Job 19:5-6 Inner Net of Providence
Job 19:5-6 - A Neville Goddard interpretation
Read Job 19 in context
Scripture Focus
Biblical Context
Job states that others magnify his reproach and accuse him, and he declares that God has overthrown him and encircled him with a net. The sense is that the speaker feels trapped by divine action and the voices of his friends.
Neville's Inner Vision
In Neville’s light the scene is an inner drama of states, not a courtroom of historic facts. The magnified voices of the friends symbolize enlarging beliefs that interpret the self as condemned, while the net represents a mental trap—the sense that one is overwhelmed and bound by forces outside control. Remember: you are not at the mercy of outer verdicts; you are the I AM perceiving itself. God is not punishing you, but the boundary you have accepted as real. The remedy is to revise the state by assuming a new reality: feel and affirm that you are the I AM, the sole power that can overturn any sense of entrapment.
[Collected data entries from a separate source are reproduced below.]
(* ===== verification/LRURun.v ===== *)
(** * Runs of a shard: eviction order and the widths of its counters

    A shard is driven by any sequence of insertions, lookups, releases, erasures
    and prunings in which only handles that were given out are released. *)

From S2P Require Import Prelude Coding Snapshot Comparator Dbformat Filter Cache LRU LRULists LRUShard ShardedCache.

Section Runs.
Context {V : Type}.

(** [shard_run cap n c s ext]: the shard reaches [s] with the handles [ext]
    given out; its capacity is [cap], at no time more than [n] handles were out,
    and no charge was above [c]. *)
Inductive shard_run (cap n c : Z) : LRUCache V -> list nat -> Prop :=
| run_new s : new_LRUCache = Some s -> shard_run cap n c (SetCapacity cap s) []
| run_insert s ext a key v charge s' : shard_run cap n c s ext -> heap_ s !! a = None -> is_handle a -> 1 <= charge <= c -> zlen ext < n ->
    shard_Insert a key (HashSlice key) v charge s = Some s' -> shard_run cap n c s' (a :: ext)
| run_lookup s ext key a s' : shard_run cap n c s ext -> zlen ext < n -> shard_Lookup key (HashSlice key) s = Some (Some a, s') -> shard_run cap n c s' (a :: ext)
| run_release s ext a ext' s' : shard_run cap n c s ext -> ext ≡ₚ a :: ext' -> shard_Release a s = Some s' -> shard_run cap n c s' ext'
| run_erase s ext key s' : shard_run cap n c s ext -> shard_Erase key (HashSlice key) s = Some s' -> shard_run cap n c s' ext
| run_prune s ext s' : shard_run cap n c s ext -> shard_Prune s = Some s' -> shard_run cap n c s' ext.

Definition charged (c : Z) (h : Heap V) (l : list nat) : Prop := forall a, a ∈ l -> 1 <= charge_of h a <= c.

Lemma charged_total c h l : charged c h l -> zlen l <= total_charge h l <= zlen l * c.
Proof.
  induction l as [|a l IH]; intros Hc; [by vm_compute|]. cbn [total_charge foldr]. rewrite zlen_cons. pose proof (Hc a ltac:(by left)). destruct IH as [H1 H2]; [intros b Hb; apply Hc; by right|].
  unfold total_charge in *. nia.
Qed.

Lemma charged_sub c h h' l l' : charged c h l -> same_entries h h' l' -> (forall a, a ∈ l' -> a ∈ l) -> charged c h' l'.
Proof. intros Hc He Hs a Ha. destruct (He a Ha) as (_ & _ & ->). by apply Hc, Hs. Qed.

Lemma total_sub c h l l' : charged c h l -> l' ⊆+ l -> total_charge h l' <= total_charge h l.
Proof.
  intros Hc [k Hp]%submseteq_Permutation. rewrite Hp, total_charge_app. enough (zlen k <= total_charge h k) by (pose proof (zlen_nonneg k); lia).
  apply (charged_total c). intros a Ha. apply Hc. rewrite Hp, elem_of_app. by right.
Qed.

(** What the runs keep. *)
Definition run_inv (cap n c : Z) (s : LRUCache V) (ext : list nat) : Prop :=
  exists lru use, shard_ok HashSlice s lru use ext /\ charged c (heap_ s) (lru ++ use) /\ usage_ s <= Z.max cap (n * c) /\ zlen ext <= n /\ capacity_ s = cap.

Lemma use_le_ext h lru use ext : heap_ok (V := V) HashSlice h lru use ext -> zlen use <= zlen ext.
Proof.
  intros Hh. pose proof (heap_ok_use_nodup _ _ _ _ _ Hh) as Hn. apply NoDup_cons in Hn as [_ Hn]. unfold zlen.
  pose proof (submseteq_length use ext (NoDup_submseteq use ext Hn (ho_busy _ _ _ _ _ Hh))). lia.
Qed.

(** An operation that gives out nothing new and frees what it likes. *)
Lemma run_inv_shrink cap n c s ext s' lru use lru' use' ext' : shard_ok HashSlice s lru use ext -> charged c (heap_ s) (lru ++ use) -> usage_ s <= Z.max cap (n * c) -> capacity_ s = cap ->
  shard_ok HashSlice s' lru' use' ext' -> same_entries (heap_ s) (heap_ s') (lru' ++ use') -> lru' ++ use' ⊆+ lru ++ use -> zlen ext' <= n -> capacity_ s' = capacity_ s -> run_inv cap n c s' ext'.
Proof.
  intros Hs Hc Hu Hcap Hs' He Hsub Hn Hcap'. assert (Hin : forall a, a ∈ lru' ++ use' -> a ∈ lru ++ use) by (intros a Ha; by eapply elem_of_submseteq).
  exists lru', use'. split; [done|]. split; [by eapply charged_sub|]. split; [|split; [done|congruence]]. rewrite (sv_usage _ _ _ _ _ _ Hs'), (entries_charge _ _ _ _ He) by done.
  pose proof (total_sub c (heap_ s) _ _ Hc Hsub). rewrite <- (sv_usage _ _ _ _ _ _ Hs) in *. lia.
Qed.

Lemma shard_run_inv cap n c s ext : 0 <= cap -> 0 <= n -> shard_run cap n c s ext -> run_inv cap n c s ext.
Proof.
  intros Hcap Hn. induction 1 as [s Es|s ext a key v charge s' _ (lru & use & Hs & Hc & Hu & Hl & Ec) Ha Hha Hch Hlt E|s ext key a s' _ (lru & use & Hs & Hc & Hu & Hl & Ec) Hlt E
    |s ext a ext' s' _ (lru & use & Hs & Hc & Hu & Hl & Ec) Hp E|s ext key s' _ (lru & use & Hs & Hc & Hu & Hl & Ec) E|s ext s' _ (lru & use & Hs & Hc & Hu & Hl & Ec) E].
  - destruct (new_LRUCache_spec (V := V) HashSlice cap Hcap) as (s' & Es' & Hok & _). assert (s' = s) as -> by congruence. exists [], []. split; [done|]. split; [by intros a ?%elem_of_nil|].
    rewrite (sv_usage _ _ _ _ _ _ Hok). cbn [app total_charge foldr]. split; [lia|]. by split.
  - destruct (shard_Insert_spec HashSlice s lru use ext a key v charge Hs Ha Hha) as (s2 & l & u & E2 & Hs2 & (_ & _ & Hea) & Hc2 & He & Hlr & Hus & Hins). assert (s2 = s') as -> by congruence.
    assert (Hch' : charged c (heap_ s') (l ++ u)).
    { intros b Hb. destruct (decide (b = a)) as [->|Hne]; [by rewrite Hea|]. destruct (He b) as (_ & _ & ->); [rewrite !elem_of_app, elem_of_without in *; tauto|]. apply Hc.
      apply elem_of_app in Hb as [Hb|Hb]; rewrite elem_of_app; [left; by apply Hlr|right]. by destruct (Hus b Hb) as [?|[? _]]. }
    exists l, u. split; [done|]. split; [done|]. split; [|split; [rewrite zlen_cons; lia|congruence]]. destruct (Z.ltb_spec 0 (capacity_ s)) as [Hpos|Hneg].
    + destruct (Hins Hpos) as (i & El & Eu & Hstop & _). destruct Hstop as [?|Hnil]; [lia|]. rewrite (sv_usage _ _ _ _ _ _ Hs2). pose proof (charged_total _ _ _ Hch') as [_ Hle]. rewrite Hnil in *. cbn [app] in *.
      pose proof (use_le_ext _ _ _ _ (sv_heap _ _ _ _ _ _ Hs2)) as Hue. rewrite zlen_cons in Hue. assert (zlen u * c <= n * c) by (apply Z.mul_le_mono_nonneg_r; lia). lia.
    + rewrite (sv_usage _ _ _ _ _ _ Hs2), (sv_capacity _ _ _ _ _ _ Hs2) by lia. cbn. lia.
  - destruct (shard_Lookup_spec HashSlice s lru use ext key Hs) as (r & s2 & E2 & Hr). assert (r = Some a /\ s2 = s') as [-> ->] by (split; congruence). destruct Hr as (_ & _ & Hs2 & Hp & Hk & Hc2).
    eapply (run_inv_shrink cap n c s ext); try done; [apply keeps_entries, Hk|by rewrite Hp|rewrite zlen_cons; lia].
  - assert (Hs0 : shard_ok HashSlice s lru use (a :: ext')) by (destruct Hs as [Hh Ht Hus Hcp]; split; try done; by eapply heap_ok_perm).
    destruct (shard_Release_spec HashSlice s lru use ext' a Hs0) as (s2 & E2 & Hs2 & Hk & Hc2). assert (s2 = s') as -> by congruence.
    assert (Hperm : idle_after a lru use ext' ++ used_after a use ext' ≡ₚ lru ++ use) by (apply after_perm; pose proof (heap_ok_use_nodup _ _ _ _ _ (sv_heap _ _ _ _ _ _ Hs)) as Hnd; by apply NoDup_cons in Hnd as [_ ?]).
    eapply (run_inv_shrink cap n c s ext); try done; [apply keeps_entries; eapply keeps_sub; [exact Hk|]; intros b; rewrite Hperm, !elem_of_app; tauto|by rewrite Hperm|]. unfold zlen in *. rewrite Hp in Hl. cbn [length] in Hl. lia.
  - destruct (shard_Erase_spec HashSlice s lru use ext key Hs) as (s2 & E2 & Hs2 & He & Hc2). assert (s2 = s') as -> by congruence.
    eapply (run_inv_shrink cap n c s ext); try done; [eapply entries_sub; [exact He|]; intros b; rewrite !elem_of_app; tauto|]. apply sublist_submseteq, sublist_app; apply sublist_filter.
  - destruct (Prune_spec HashSlice lru (size (heap_ s)) s use ext Hs) as (s2 & E2 & Hs2 & He & Hc2); [by eapply lru_fuel|]. unfold shard_Prune in E. assert (s2 = s') as -> by congruence.
    eapply (run_inv_shrink cap n c s ext); try done; [eapply entries_sub; [exact He|]; intros b; cbn [app]; rewrite elem_of_app; tauto|]. apply sublist_submseteq, sublist_inserts_l. done.
Qed.

Lemma grow_bound fuel : forall k n elems, 0 <= k <= 31 -> n = 2 ^ k -> elems <= 2 ^ 31 -> forall r, grow fuel n elems = Some r -> r <= 2 ^ 31.
Proof.
  induction fuel as [|fuel IH]; intros k n elems Hk -> He r; cbn [grow]; [done|]. destruct (Z.ltb_spec (2 ^ k) elems) as [Hlt|Hle].
  - assert (k <> 31) by (intros ->; lia). replace (2 ^ k * 2) with (2 ^ (k + 1)) by (rewrite Z.pow_add_r by lia; lia). apply (IH (k + 1)); [lia|done|done].
  - intros [= <-]. apply Z.pow_le_mono_r; lia.
Qed.

End Runs.

Lemma refs_of_bound ext a : refs_of ext a <= zlen ext.
Proof. unfold refs_of, zlen. pose proof (count_occ_bound Nat.eq_dec a ext). lia. Qed.


(** ** The order of eviction *)

Section Order.
Context {V : Type}.

(** The handles of a ring, read by following [next]. *)
Fixpoint follow (fuel : nat) (stop a : nat) (h : Heap V) : list nat :=
  match fuel with
  | O => []
  | S fuel => if (a =? stop)%nat then [] else match nx h a with Some n => a :: follow fuel stop n h | None => [a] end
  end.

Definition ring_of (head : nat) (h : Heap V) : list nat := match nx h head with Some a => follow (size h) head a h | None => [] end.

Definition idle (s : LRUCache V) : list nat := ring_of lru_ (heap_ s).
Definition busy (s : LRUCache V) : list nat := ring_of in_use_ (heap_ s).

Lemma follow_path (h : Heap V) z l : forall fuel a, path (nx h) a l z -> z ∉ l -> (length l <= fuel)%nat -> follow fuel z a h = l.
Proof.
  induction l as [|b l IH]; intros [|fuel] a; cbn [path length follow]; intros Hp Hz Hf; try done; try lia; [subst a; by rewrite Nat.eqb_refl|].
  destruct Hp as [-> (n & Hn & Hp)]. rewrite not_elem_of_cons in Hz. rewrite (proj2 (Nat.eqb_neq b z)) by (destruct Hz; congruence). rewrite Hn. f_equal. apply IH; [done|tauto|lia].
Qed.

Lemma ring_of_ring (h : Heap V) z l : ring_at (nx h) (pv h) z l -> NoDup (z :: l) -> ring_of z h = l.
Proof.
  intros Hr Hn. destruct (ring_path (nx h) (pv h) z l z Hr) as (n & E & Hp). unfold ring_of. rewrite E. pose proof Hn as [Hz Hl]%NoDup_cons. apply follow_path; [done|done|].
  apply nodup_size; [done|]. intros a Ha. eapply ring_info; [exact Hr|by right].
Qed.

Lemma shard_rings hashf (s : LRUCache V) lru use ext : shard_ok hashf s lru use ext -> idle s = lru /\ busy s = use.
Proof. intros [Hh _ _ _]. split; apply ring_of_ring; [apply Hh|by eapply heap_ok_lru_nodup|apply Hh|by eapply heap_ok_use_nodup]. Qed.

End Order.

(** C14. What the comments of util/cache.cpp say of its two lists holds in every
    shard a run reaches: no handle is twice in them, a handle of the LRU list is
    cached, has one reference and is held by nobody, a handle of the in-use list
    is cached, has two references or more and is held, and a handle in neither
    is not cached and is held; its key has its hash. *)
Theorem lru_lists_typed {V} cap n c (s : LRUCache V) ext : shard_run cap n c s ext -> 0 <= cap -> 0 <= n ->
  NoDup (idle s ++ busy s) /\ forall a d, info (heap_ s) a = Some d -> is_handle a -> d_hash d = HashSlice (d_key d) /\
    if decide (a ∈ idle s) then d_in_cache d = true /\ d_refs d = 1 /\ a ∉ ext
    else if decide (a ∈ busy s) then d_in_cache d = true /\ 2 <= d_refs d /\ a ∈ ext
    else d_in_cache d = false /\ 1 <= d_refs d /\ a ∈ ext.
Proof.
  intros Hrun Hcap Hn. destruct (shard_run_inv cap n c s ext Hcap Hn Hrun) as (lru & use & Hs & _). destruct (shard_rings _ _ _ _ _ Hs) as [-> ->]. destruct Hs as [Hh _ _ _].
  split; [pose proof (ho_nodup _ _ _ _ _ Hh) as Hnd; by do 2 apply NoDup_cons in Hnd as [_ Hnd]|]. intros a d Hd Ha. destruct (ho_nodes _ _ _ _ _ Hh a d Hd Ha) as (Hc & Hr & Hpos & Hhash). split; [done|].
  rewrite elem_of_app in Hc. pose proof (refs_of_nonneg ext a). destruct (decide (a ∈ lru)) as [Hl|Hl]; [|destruct (decide (a ∈ use)) as [Hu|Hu]].
  - pose proof (proj1 (refs_of_not_elem ext a) (ho_idle _ _ _ _ _ Hh a Hl)). assert (E : d_in_cache d = true) by tauto. rewrite E in Hr. cbn in Hr. rewrite refs_of_not_elem. split; [done|]. lia.
  - pose proof (proj1 (refs_of_elem ext a) (ho_busy _ _ _ _ _ Hh a Hu)). assert (E : d_in_cache d = true) by tauto. rewrite E in Hr. cbn in Hr. rewrite refs_of_elem. split; [done|]. lia.
  - assert (E : d_in_cache d = false) by (destruct (d_in_cache d); tauto). rewrite E in Hr. cbn in Hr. rewrite refs_of_elem. split; [done|]. lia.
Qed.


(** A shard of capacity 2 with two unused entries; the older one is "a". *)
Definition example_shard : option (LRUCache Z) :=
  s ← new_LRUCache;
  s ← shard_Insert 2 (lit "a") (HashSlice (lit "a")) 10 1 (SetCapacity 2 s);
  s ← shard_Insert 3 (lit "b") (HashSlice (lit "b")) 20 1 s;
  s ← shard_Release 2 s;
  shard_Release 3 s.

Lemma bind_inv {A B} (o : option A) (f : A -> option B) y : (x ← o; f x) = Some y -> exists x, o = Some x /\ f x = Some y.
Proof. destruct o as [x|]; [|done]. by exists x. Qed.

Lemma example_run : exists s, example_shard = Some s /\ shard_run 2 2 1 s [] /\ heap_ s !! 4%nat = None.
Proof.
  assert (Hs : (fun s => bool_decide (heap_ s !! 4%nat = None)) <$> example_shard = Some true) by (by vm_compute). destruct example_shard as [s|] eqn:E; [|done]. exists s. split; [done|]. injection Hs as Hs%bool_decide_eq_true. split; [|done].
  unfold example_shard in E. apply bind_inv in E as (s0 & E0 & E). apply bind_inv in E as (s1 & E1 & E). apply bind_inv in E as (s2 & E2 & E). apply bind_inv in E as (s3 & E3 & E4).
  assert (H0 : (fun s => bool_decide (heap_ s !! 2%nat = None)) <$> (new_LRUCache (V := Z)) = Some true) by (by vm_compute). rewrite E0 in H0. injection H0 as H0%bool_decide_eq_true.
  assert (H1 : (fun s => bool_decide (heap_ s !! 3%nat = None)) <$> (s ← new_LRUCache; shard_Insert 2 (lit "a") (HashSlice (lit "a")) 10 1 (SetCapacity 2 s)) = Some true) by (by vm_compute).
  rewrite E0 in H1. cbn [mbind option_bind] in H1. rewrite E1 in H1. injection H1 as H1%bool_decide_eq_true.
  eapply (run_release _ _ _ s3 [3%nat] 3%nat []); [|done|exact E4]. eapply (run_release _ _ _ s2 [3; 2]%nat 2%nat [3%nat]); [|apply perm_swap|exact E3].
  apply (run_insert _ _ _ s1 [2%nat] 3%nat (lit "b") 20 1 s2); [|exact H1|done|lia|by vm_compute|exact E2].
  apply (run_insert _ _ _ (SetCapacity 2 s0) [] 2%nat (lit "a") 10 1 s1); [|exact H0|done|lia|by vm_compute|exact E1]. by apply run_new.
Qed.


Lemma lru_lists_typed_witness : exists s, example_shard = Some s /\ NoDup (idle s ++ busy s) /\ forall d, info (heap_ s) 2 = Some d -> d_hash d = HashSlice (d_key d).
Proof.
  destruct example_run as (s & E & Hrun & _). exists s. split; [exact E|]. destruct (lru_lists_typed 2 2 1 s [] Hrun) as [H1 H2]; [lia|lia|]. split; [exact H1|].
  intros d Hd. apply (H2 2%nat d Hd). split; discriminate.
Defined.


(** The third entry makes "a" go, and "b" stay. *)
Example evicts_a : (s ← example_shard; s' ← shard_Insert 4 (lit "c") (HashSlice (lit "c")) 30 1 s; Some (idle s, idle s', busy s', usage_ s')) = Some ([2; 3]%nat, [3]%nat, [4]%nat, 2).
Proof. by vm_compute. Qed.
Dwell in the feeling of freedom, guidance, and completion, and watch the external scene soften as your inner picture shifts. Providence then ceases to be a net and becomes a road of inward renewal. The affliction reveals your present consciousness; you rewrite it by choosing the state that matches your inner truth, thereby dissolving the apparent constraint.
Practice This Now
Imaginative Act: Sit quietly, close your eyes, and declare, 'I AM the I AM; I am free now; I dwell in Providence.' Hold that feeling as real for several minutes, letting the old sense of entrapment melt away.